Work task: Give back only the line containing "pose proof (writing_back_settles_the_drift" and every line after it through the end of the data below, transcribed exactly.

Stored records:
(** ** Examples *)

Definition demo_table (columns : list ColumnInfo) : TableInfo :=
  mkTableInfo (text "users") (Some (text "public")) (Some columns) None None.

Definition id_column : ColumnInfo :=
  mkColumnInfo (text "id") (text "int") false true None None.
Definition name_column (type_name : string) : ColumnInfo :=
  mkColumnInfo (text "name") (text type_name) true false None None.

Definition demo_ref (database : option (list char)) : QueryTableRef :=
  mkQueryTable database None (text "users").

(** A database in which every table is [users] as it is now. *)
Definition demo_connection (database : option (list char)) : DriftConnection := {|
  DriftError := unit;
  referenced_tables _ := Some [demo_ref database];
  table_details _ s _ :=
    Ok (mkTableInfo (text "users") s (Some [id_column; name_column "varchar"]) None None);
|}.

Definition demo_cache : Cache :=
  {[ (text "app", Some (text "public"), text "users") := demo_table [id_column; name_column "text"] ]}.

Definition demo_check (database : option (list char)) (m : Cache) : DriftOutcome :=
  check_schema_drift (H := demo_hasher) (H0 := demo_connection database) m (text "q") (text "app") None.

Definition is_drift (o : DriftOutcome) : bool := match o with Drift _ _ => true | _ => false end.

(** A table named without its database drifts, is refreshed, and drifts again:
    the editor writes the fresh description under the database "default". *)
Example refresh_of_an_unqualified_table_is_lost :
  let first := demo_check None demo_cache in
  is_drift first = true /\
  demo_check None (apply_updates demo_cache (cache_updates first)) = first.
Proof. split; vm_compute; reflexivity. Qed.

End DriftSettles.

Import SchemaDrift DriftCheck DriftSettles.

Lemma writing_back_settles_the_drift_witness :
  is_drift (demo_check (Some (text "app")) demo_cache) = true /\
  exists refreshes,
    demo_check (Some (text "app"))
      (apply_updates demo_cache (cache_updates (demo_check (Some (text "app")) demo_cache)))
    = Refresh refreshes.
Proof.
  split; [vm_compute; reflexivity|].
  pose proof (writing_back_settles_the_drift (H := demo_hasher)
    (H0 := demo_connection (Some (text "app")))) as Hsettle.
  destruct (Hsettle ltac:(intros db s t info Hok; injection Hok as <-; reflexivity)
    (text "app") None demo_cache (text "q") [demo_ref (Some (text "app"))]) as (_ & _ & Hend).
  - intros key info. unfold demo_cache. rewrite lookup_singleton_Some. intros [<- <-].
    split; [reflexivity|]. eexists. reflexivity.
  - reflexivity.
  - constructor; [left; eexists; reflexivity|constructor].
  - exact Hend.
Defined.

Finished exercise:
  pose proof (writing_back_settles_the_drift (H := demo_hasher)
    (H0 := demo_connection (Some (text "app")))) as Hsettle.
  destruct (Hsettle ltac:(intros db s t info Hok; injection Hok as <-; reflexivity)
    (text "app") None demo_cache (text "q") [demo_ref (Some (text "app"))]) as (_ & _ & Hend).
  - intros key info. unfold demo_cache. rewrite lookup_singleton_Some. intros [<- <-].
    split; [reflexivity|]. eexists. reflexivity.
  - reflexivity.
  - constructor; [left; eexists; reflexivity|constructor].
  - exact Hend.
Defined.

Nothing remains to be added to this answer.